Current literature consists mainly of cross-sectional studies on sexual health, with a limited understanding of the changes in sexuality during at the end of life.9,15–17 Additionally, the majority of sexual health studies have focused on sexual functioning7,10,18–21 and on cancer survivors,14,20,22–24 with an emphasis on female patients.19,24–29 Understanding how sexual health changes in the end of life is needed to support patients and their partners to optimize quality of life. Such knowledge is essential to raise awareness among healthcare providers of the importance of sexual health in the management of advanced cancer. Therefore, the aim of this study was to assess the changes in sexual health among adult patients with advanced cancer and their partners in the end of life, and the factors associated with these changes.
Methods
Study design
A longitudinal, multicenter, prospective, observational cohort study (eQuiPe) was conducted to gain insight in the experienced health-related quality of life and quality of care of patients with advanced cancer and their relatives in the Netherlands. 30
Study population
All patients aged ⩾ 18 years, diagnosed with stage IV cancer, and able to understand and complete a Dutch questionnaire deemed eligible for inclusion. To prevent the inclusion of patients with a relatively good prognosis, additional criteria were defined for patients with breast or prostate cancer. Patients with breast cancer were eligible when their cancer was metastasized to multiple organs and patients with prostate cancer were included when their cancer was metastasized and castrate resistant. Relatives were eligible when aged ⩾ 18 years and when they were able to complete a Dutch questionnaire. Both patients and relatives were excluded if diagnosed with dementia or if they had a history of severe mental illness.
Sampling
The eQuiPe study is a nationwide study that was conducted in 40 Dutch hospitals at the departments of medical oncology, pulmonology and/or urology. Eligible patients were either identified by their treating physician in one of the participating hospitals or were self-registered via an advertisement on a Dutch platform for patients and relatives who are confronted with cancer (www.kanker.nl) between November 2017 and March 2020. Relatives were asked to participate by the patient.
Recruitment
Patients and relatives were contacted by phone by the research team to check eligibility and to explain the details of the eQuiPe study. After confirming participation, patients and relatives were asked to sign a written informed consent, either on paper or online.
Data collection
When written informed consent was signed, patients and relatives received a baseline questionnaire followed by subsequent three-monthly follow-up questionnaires until the patient’s death. Questionnaires were administered either on paper or online via the Patient Reported Outcomes Following Initial treatment and Long-term Evaluation of Survivorship (PROFILES). 31 Clinical data of patients were obtained by linking to the to the Netherlands cancer registry. 32
Ethical considerations
The eQuiPe study was exempted from full medical ethical review by the Antoni van Leeuwenhoek’s hospital Medical Ethics Committee (METC17.1491), in accordance with the Dutch Medical Research Involving Human Subjects Act (WMO). Registration details of the study can be accessed through the Netherlands Trial Register under the identifier NL6408.

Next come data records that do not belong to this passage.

Lemma fail_execution_over e code message steps s :
  is_Some (executions s !! AutomationExecution.id e) →
  wp (_fail_execution e code message steps) (λ _, over (AutomationExecution.id e)) (λ _ _, True) s.
Proof.
  intros [e1 He1]. unfold _fail_execution. assert (same_core s s) as Hc by done. quiet_step Hc.
  apply wp_bind, wp_modify.
  match goal with |- wp _ _ _ ?t => assert (over (AutomationExecution.id e) t) as Hover end.
  { apply (over_update _ _ _ e1); [by rewrite (same_executions _ _ Hc)|done]. }
  cbv beta. match goal with |- wp _ _ _ ?t => generalize dependent t end. intros s1 Hover.
  apply wp_bind. apply (wp_mono _ (λ _, over (AutomationExecution.id e)) _ (λ _ _, True)).
  { case_bool_decide; [by apply wp_gets|by apply wp_ret]. }
  2: done. intros ids s2 Hover2. apply wp_bind, wp_gets, wp_bind, wp_modify. cbv beta. apply wp_bind.
  eapply wp_quiet; [solve_quiet| |done]. intros _ s3 Hc3. apply wp_bind, wp_gets, wp_bind, wp_modify. cbv beta.
  assert (over (AutomationExecution.id e) s3) as (e3 & He3 & Ht3) by (by apply (over_core _ _ _ Hc3)).
  eapply wp_quiet; [solve_quiet| |done]. intros _ s4 Hc4. apply (over_core _ _ _ Hc4).
  by apply (over_update _ _ _ e3).
Qed.

Lemma conclude_over w e now ids s :
  working e ids s →
  wp (conclude w e now ids) (λ _ s', step_executions s' = step_executions s ∧
    ((∀ j st, has_step (step_executions s) (AutomationExecution.id e) j st → complete st) →
     over (AutomationExecution.id e) s')) (λ _ _, True) s.
Proof.
  intros [Hinv (e1 & He1 & Hsame & Ht) Hcov]. unfold conclude. apply wp_bind, wp_gets. cbv zeta. apply wp_bind.
  apply (wp_mono _ (λ _ s', step_executions s' = step_executions s ∧
    ((∀ j st, has_step (step_executions s) (AutomationExecution.id e) j st → complete st) →
     over (AutomationExecution.id e) s')) _ (λ _ _, True)); [|intros [] s2 [Hs2 Hover2]|done].
  - destruct (forallb _ _) eqn:Hall.
    + apply wp_bind, wp_modify. eapply wp_quiet; [solve_quiet| |done]. intros _ s2 Hc. split; [apply (same_steps _ _ Hc)|].
      intros _. apply (over_core _ _ _ Hc). by apply (over_update _ _ _ e1).
    + assert (¬ ∀ j st, has_step (step_executions s) (AutomationExecution.id e) j st → complete st) as Hn.
      { intros Hc. apply not_true_iff_false in Hall. destruct Hall. apply forallb_true. intros st Hst.
        apply (current_rows_covers _ _ _ _ _ eq_refl Hcov) in Hst as [j Hj]. apply bool_decide_eq_true. by eapply Hc. }
      destruct (existsb _ _); apply wp_modify; by split.
  - apply wp_modify. split; [done|]. intros Hc. destruct (Hover2 Hc) as (e2 & He2 & Ht2).
    by apply (over_update _ _ _ e2).
Qed.

Definition under_way (st : AutomationStepExecution) : Prop :=
  AutomationStepExecution.status st ∈ [AutomationStepStatus.RUNNING; AutomationStepStatus.WAITING_REVIEW].

Lemma reconcile_idle e j s :
  (∀ st, step_executions s !! j = Some st → ¬ under_way st) →
  wp (reconcile_step e j) (λ _ s', s' = s) (λ _ _, True) s.
Proof.
  intros Hst. unfold reconcile_step. apply wp_bind, wp_gets.
  destruct (step_executions s !! j) as [st|]; [|by apply wp_ret].
  destruct (AutomationStepExecution.run_id st); [|by apply wp_ret].
  destruct (step_is _ st) eqn:Hrun; [|by apply wp_ret]. apply bool_decide_eq_true in Hrun.
  destruct (Hst st eq_refl). unfold under_way. rewrite Hrun. left.
Qed.

(** Reconciling finishes some analysis, or there was none. *)
Lemma reconcile_moves e ids s :
  working e ids s → can_move e s →
  wp (_reconcile_analysis_steps e ids) (λ _ s', working e ids s' ∧
    (remaining (AutomationExecution.id e) (step_executions s') < remaining (AutomationExecution.id e) (step_executions s) ∨
     step_executions s' = step_executions s ∧
     ∀ j st, has_step (step_executions s') (AutomationExecution.id e) j st → ¬ under_way st)) (λ _ _, True) s.
Proof.
  intros Hw [(j & st & Hst & Hend)|Hidle]; unfold _reconcile_analysis_steps.
  - assert (j ∈ ids) as Hj by by eapply covers_all; [apply Hw|].
    eapply wp_mono; [apply (wp_for_each_once advanced (working e ids)
      (λ s', moved j (step_executions s) (step_executions s')) j)|..|done]; [done|done|..].
    + intros k s1 Hk Hw1 [Hf Hr]. eapply wp_mono; [apply wp_and; [by apply reconcile_step_working|apply reconcile_step_forward]| |done].
      cbv beta. intros _ s2 (Hw2 & Ha & Hm). split_and!; [done..|]. intros ->.
      destruct (has_step_forward _ _ _ _ _ Hf Hst) as (st1 & Hst1 & [->|[_ Hlt]]).
      * apply (moved_forward_l _ _ _ _ Hf), Hm. exists st. split; [apply Hst1|by eapply child_ended_recorded].
      * eapply moved_forward_r; [|apply Ha]. exists st, st1. split_and!; [apply Hst|apply Hst1|done].
    + intros s1 s2 Hm [Hf _]. by eapply moved_forward_r.
    + cbv beta. intros _ s2 (Hw2 & [Hf _] & Hm). split; [done|left]. by eapply moved_remaining.
  - eapply (wp_for_each (λ s', s' = s)); [done| |].
    + intros j s1 Hj ->. apply reconcile_idle. intros st Hst.
      destruct (working_step _ _ _ _ Hw Hj) as (st' & Hst' & Hx & _). simplify_eq. by eapply Hidle.
    + intros s1 ->. split; [done|right]. by split.
Qed.
(** * LePlay consent form: a shallow embedding of [consent.js]

    The script drives a three step form (mobile number, parent and children
    details, consent text with signature).  The page is modelled as a record
    of the DOM nodes the script touches, every function of the script as a
    computation over that record that either completes or throws, and the
    two network calls as computations that take the outcome of the request
    as an argument. *)

From Stdlib Require Import ZArith NArith Lia Ascii String DecimalString.
From stdpp Require Import base list.
Import ListNotations.

Open Scope bool_scope.

(** ** JavaScript values used by the script *)

Module JS.

(** A JavaScript string is a sequence of UTF-16 code units. *)
Definition jsstr := list N.

(** String literal of the source whose characters are all ASCII. *)
Definition js (s : string) : jsstr :=
  map N_of_ascii (list_ascii_of_string s).

Definition code_eqb (a b : N) : bool := N.eqb a b.

Fixpoint jsstr_eqb (a b : jsstr) : bool :=
  match a, b with
  | [], [] => true
  | x :: a', y :: b' => code_eqb x y && jsstr_eqb a' b'
  | _, _ => false
  end.

(** [ToBoolean] on a string: the empty string is the only falsy one. *)
Definition truthy (s : jsstr) : bool :=
  match s with [] => false | _ :: _ => true end.

(** [a || b] on strings. *)
Definition or_else (a b : jsstr) : jsstr := if truthy a then a else b.

(** A property that may be absent: [None] is [undefined]. *)
Definition truthy_opt (o : option jsstr) : bool :=
  match o with Some s => truthy s | None => false end.

(** [a || b] where both sides may be [undefined]. *)
Definition or_else_opt (a b : option jsstr) : option jsstr :=
  if truthy_opt a then a else b.

(** A value placed in a template literal: [undefined] prints as the
    word. *)
Definition template_hole (o : option jsstr) : jsstr :=
  match o with Some s => s | None => js "undefined" end.

(** An element of [Array.prototype.join]: [undefined] prints as the empty
    string. *)
Definition join_item (o : option jsstr) : jsstr :=
  match o with Some s => s | None => [] end.

Fixpoint join (sep : jsstr) (items : list (option jsstr)) : jsstr :=
  match items with
  | [] => []
  | [x] => join_item x
  | x :: rest => join_item x ++ sep ++ join sep rest
  end.

(** [String(n)] for a non-negative integer. *)
Definition decimal (n : nat) : jsstr :=
  js (NilEmpty.string_of_uint (Nat.to_uint n)).

(** *** [String.prototype.trim] *)

(** WhiteSpace and LineTerminator code units of ECMAScript. *)
Definition is_space (c : N) : bool :=
  match c with
  | 9 | 10 | 11 | 12 | 13 | 32 | 160 => true
  | 5760 | 8232 | 8233 | 8239 | 8287 | 12288 | 65279 => true
  | _ => (8192 <=? c) && (c <=? 8202)
  end%N.

Fixpoint dropWhile (f : N -> bool) (s : jsstr) : jsstr :=
  match s with
  | [] => []
  | c :: s' => if f c then dropWhile f s' else s
  end.

Definition trimStart (s : jsstr) : jsstr := dropWhile is_space s.
Definition trimEnd (s : jsstr) : jsstr := rev (dropWhile is_space (rev s)).
Definition trim (s : jsstr) : jsstr := trimEnd (trimStart s).

(** *** Regular expressions

    The fragment of the regular expressions the script uses: character
    ranges, literal characters, sequencing and counted repetition, with
    optional anchors at both ends.  Every pattern of the fragment matches
    at most one prefix of a string, so the matcher returns the rest of
    the string after the match. *)

Inductive Pattern :=
| PRange (lo hi : N)
| PChar (c : N)
| PSeq (p q : Pattern)
| PRepeat (n : nat) (p : Pattern).

Fixpoint match_prefix (p : Pattern) (s : jsstr) : option jsstr :=
  match p with
  | PRange lo hi =>
      match s with
      | c :: s' => if (lo <=? c)%N && (c <=? hi)%N then Some s' else None
      | [] => None
      end
  | PChar c0 =>
      match s with
      | c :: s' => if code_eqb c c0 then Some s' else None
      | [] => None
      end
  | PSeq p q =>
      match match_prefix p s with
      | Some s' => match_prefix q s'
      | None => None
      end
  | PRepeat n p =>
      Nat.iter n
        (fun k s0 =>
           match match_prefix p s0 with Some s' => k s' | None => None end)
        Some s
  end.

Record RegExp := mkRegExp {
  anchor_start : bool;   (* the pattern begins with ^ *)
  body : Pattern;
  anchor_end : bool      (* the pattern ends with $ *)
}.

(** A match of the body that starts at the head of [s]. *)
Definition match_here (re : RegExp) (s : jsstr) : bool :=
  match match_prefix (body re) s with
  | Some rest => if anchor_end re then negb (truthy rest) else true
  | None => false
  end.

Fixpoint match_anywhere (re : RegExp) (s : jsstr) : bool :=
  match_here re s
  || match s with [] => false | _ :: s' => match_anywhere re s' end.

(** [re.test(s)] for a regular expression without flags. *)
Definition RegExp_test (re : RegExp) (s : jsstr) : bool :=
  if anchor_start re then match_here re s else match_anywhere re s.

(** [\d] and [\D]. *)
Definition digit : Pattern := PRange 48 57.
Definition is_digit (c : N) : bool := (48 <=? c)%N && (c <=? 57)%N.

(** [s.replace(/\D/g, '')]: every code unit that is not a digit is
    deleted. *)
Definition remove_non_digits (s : jsstr) : jsstr := List.filter is_digit s.

(** [s.slice(0, n)]. *)
Definition slice0 (n : nat) (s : jsstr) : jsstr := take n s.

(** [s.split(sep)] for a one-character separator. *)
Fixpoint split_on (sep : N) (s : jsstr) : list jsstr :=
  match s with
  | [] => [[]]
  | c :: s' =>
      if code_eqb c sep then [] :: split_on sep s'
      else match split_on sep s' with
           | w :: ws => (c :: w) :: ws
           | [] => [[c]]
           end
  end.

(** [s.includes(t)]. *)
Fixpoint starts_with (t s : jsstr) : bool :=
  match t, s with
  | [], _ => true
  | x :: t', y :: s' => code_eqb x y && starts_with t' s'
  | _ :: _, [] => false
  end.

Fixpoint includes (t s : jsstr) : bool :=
  starts_with t s
  || match s with [] => false | _ :: s' => includes t s' end.

(** *** Exceptions *)

Inductive Exn :=
| ReferenceError (name : string)   (* an identifier that is not defined *)
| TypeError (what : string)        (* a property read on null *)
| FetchFailed                      (* fetch() rejected: no response *)
| JsonSyntaxError                  (* the body of a response is not JSON *)
| Error (message : jsstr).         (* new Error(message) *)

End JS.

(** ** Dates *)

Module JSDate.
Import JS.

Local Open Scope Z_scope.

Definition msPerDay : Z := 86400000.
Definition msPerMinute : Z := 60000.

(** Day number (days since 1970-01-01) of a day of the proleptic
    Gregorian calendar; [m] is in 1..12. *)
Definition days_from_civil (y m d : Z) : Z :=
  let y' := if m <=? 2 then y - 1 else y in
  let era := y' / 400 in
  let yoe := y' - era * 400 in
  let mp := (m + 9) mod 12 in
  let doy := (153 * mp + 2) / 5 + d - 1 in
  let doe := yoe * 365 + yoe / 4 - yoe / 100 + doy in
  era * 146097 + doe - 719468.

Definition is_leap (y : Z) : bool :=
  ((y mod 4 =? 0) && negb (y mod 100 =? 0)) || (y mod 400 =? 0).

Definition days_in_month (y m : Z) : Z :=
  if m =? 2 then (if is_leap y then 29 else 28)
  else if (m =? 4) || (m =? 6) || (m =? 9) || (m =? 11) then 30
  else 31.

(** [MakeDay(year, month, date)] of ECMAScript: [month] counts from 0 and
    may overflow into the neighbouring years, [date] may overflow into the
    neighbouring months. *)
Definition MakeDay (year month date : Z) : Z :=
  let ym := year + month / 12 in
  let mn := month mod 12 in
  days_from_civil ym (mn + 1) 1 + date - 1.

(** What the script reads from its environment: the local calendar fields
    of [new Date()], the offset of local time from UTC in minutes (local =
    UTC + offset), the result of [Date.parse] on strings that are not a
    plain [YYYY-MM-DD] calendar date (implementation-defined), the value
    flatpickr leaves in an input it is attached to with a given latest
    date and default date, and the message text of an error raised by
    the engine. *)
Record Env := mkEnv {
  getFullYear : Z;
  getMonth : Z;               (* 0..11 *)
  getDate : Z;                (* 1..31 *)
  tz_offset_minutes : Z;
  parse_other : jsstr -> option Z;
  flatpickr_value : Z -> option jsstr -> jsstr;
  engine_message : Exn -> jsstr
}.

(** [err.message]. *)
Definition message_of (env : Env) (e : Exn) : jsstr :=
  match e with
  | Error m => m
  | _ => engine_message env e
  end.

(** [new Date(y, m, d).getTime()]: local midnight of that day. *)
Definition Date_local (env : Env) (y m d : Z) : Z :=
  let y' := if (0 <=? y) && (y <=? 99) then 1900 + y else y in
  MakeDay y' m d * msPerDay - tz_offset_minutes env * msPerMinute.

Definition digit_value (c : N) : Z := Z.of_N c - 48.

Fixpoint number_of (acc : Z) (ds : jsstr) : Z :=
  match ds with
  | [] => acc
  | c :: ds' => number_of (acc * 10 + digit_value c) ds'
  end.

(** The date-only ISO form [YYYY-MM-DD]. *)
Definition parse_ymd (s : jsstr) : option (Z * Z * Z) :=
  match s with
  | [y1; y2; y3; y4; h1; m1; m2; h2; d1; d2] =>
      if forallb is_digit [y1; y2; y3; y4; m1; m2; d1; d2]
         && code_eqb h1 45 && code_eqb h2 45
      then Some (number_of 0 [y1; y2; y3; y4],
                 number_of 0 [m1; m2], number_of 0 [d1; d2])
      else None
  | _ => None
  end.

(** [new Date(s).getTime()], [None] for NaN.  A date-only ISO string is
    midnight of that day in UTC. *)
Definition Date_parse (env : Env) (s : jsstr) : option Z :=
  match parse_ymd s with
  | Some (y, m, d) =>
      if (1 <=? m) && (m <=? 12) && (1 <=? d) && (d <=? days_in_month y m)
      then Some (days_from_civil y m d * msPerDay)
      else parse_other env s
  | None => parse_other env s
  end.

End JSDate.

(** ** The document *)

Module Dom.
Import JS.

Record Element := mkElement {
  tagName : string;
  classList : list string;
  e_id : jsstr;
  e_type : string;
  textContent : jsstr;
  value : jsstr;
  placeholder : jsstr;
  required : bool;
  readOnly : bool;
  disabled : bool;
  display : jsstr;            (* style.display *)
  backgroundColor : jsstr;    (* style.backgroundColor *)
  marginTop : jsstr           (* style.marginTop *)
}.

(** [document.createElement(tag)]. *)
Definition createElement (tag : string) : Element :=
  mkElement tag [] [] EmptyString [] [] [] false false false [] [] [].

Definition set_className (c : list string) (e : Element) : Element :=
  mkElement (tagName e) c (e_id e) (e_type e) (textContent e) (value e)
    (placeholder e) (required e) (readOnly e) (disabled e) (display e)
    (backgroundColor e) (marginTop e).

Definition set_id (i : jsstr) (e : Element) : Element :=
  mkElement (tagName e) (classList e) i (e_type e) (textContent e) (value e)
    (placeholder e) (required e) (readOnly e) (disabled e) (display e)
    (backgroundColor e) (marginTop e).

Definition set_type (t : string) (e : Element) : Element :=
  mkElement (tagName e) (classList e) (e_id e) t (textContent e) (value e)
    (placeholder e) (required e) (readOnly e) (disabled e) (display e)
    (backgroundColor e) (marginTop e).

Definition set_textContent (t : jsstr) (e : Element) : Element :=
  mkElement (tagName e) (classList e) (e_id e) (e_type e) t (value e)
    (placeholder e) (required e) (readOnly e) (disabled e) (display e)
    (backgroundColor e) (marginTop e).

Definition set_value (v : jsstr) (e : Element) : Element :=
  mkElement (tagName e) (classList e) (e_id e) (e_type e) (textContent e) v
    (placeholder e) (required e) (readOnly e) (disabled e) (display e)
    (backgroundColor e) (marginTop e).

Definition set_placeholder (p : jsstr) (e : Element) : Element :=
  mkElement (tagName e) (classList e) (e_id e) (e_type e) (textContent e)
    (value e) p (required e) (readOnly e) (disabled e) (display e)
    (backgroundColor e) (marginTop e).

All participants provided written informed consent prior to inclusion. Participation was voluntary, and participants could withdraw at any time without consequences. Given the vulnerability of the population, a pilot study was conducted prior to the main eQuiPe study, which showed that the most extensive questionnaire had a completion time of 38 min and was not experienced as burdensome, confrontational, incomprehensible or inappropriate. 30
Measures
Sexual health
Sexual health was assessed at baseline and three-monthly follow-up using the European Organization for Research and Treatment of Cancer Quality of Life Questionnaire Sexual Health (EORTC QLQ-SH22).33,34 The subscales comprised four questions related to the past 4 weeks, measuring sexual desire, sexual activity, sexual satisfaction, and sexual enjoyment. Response options included a 4-point Likert scale ranging from 1 ‘Not at all’ to 4 ‘Very much’. Responses were linearly transformed to a 0–100 scale, with higher scores indicating better outcomes.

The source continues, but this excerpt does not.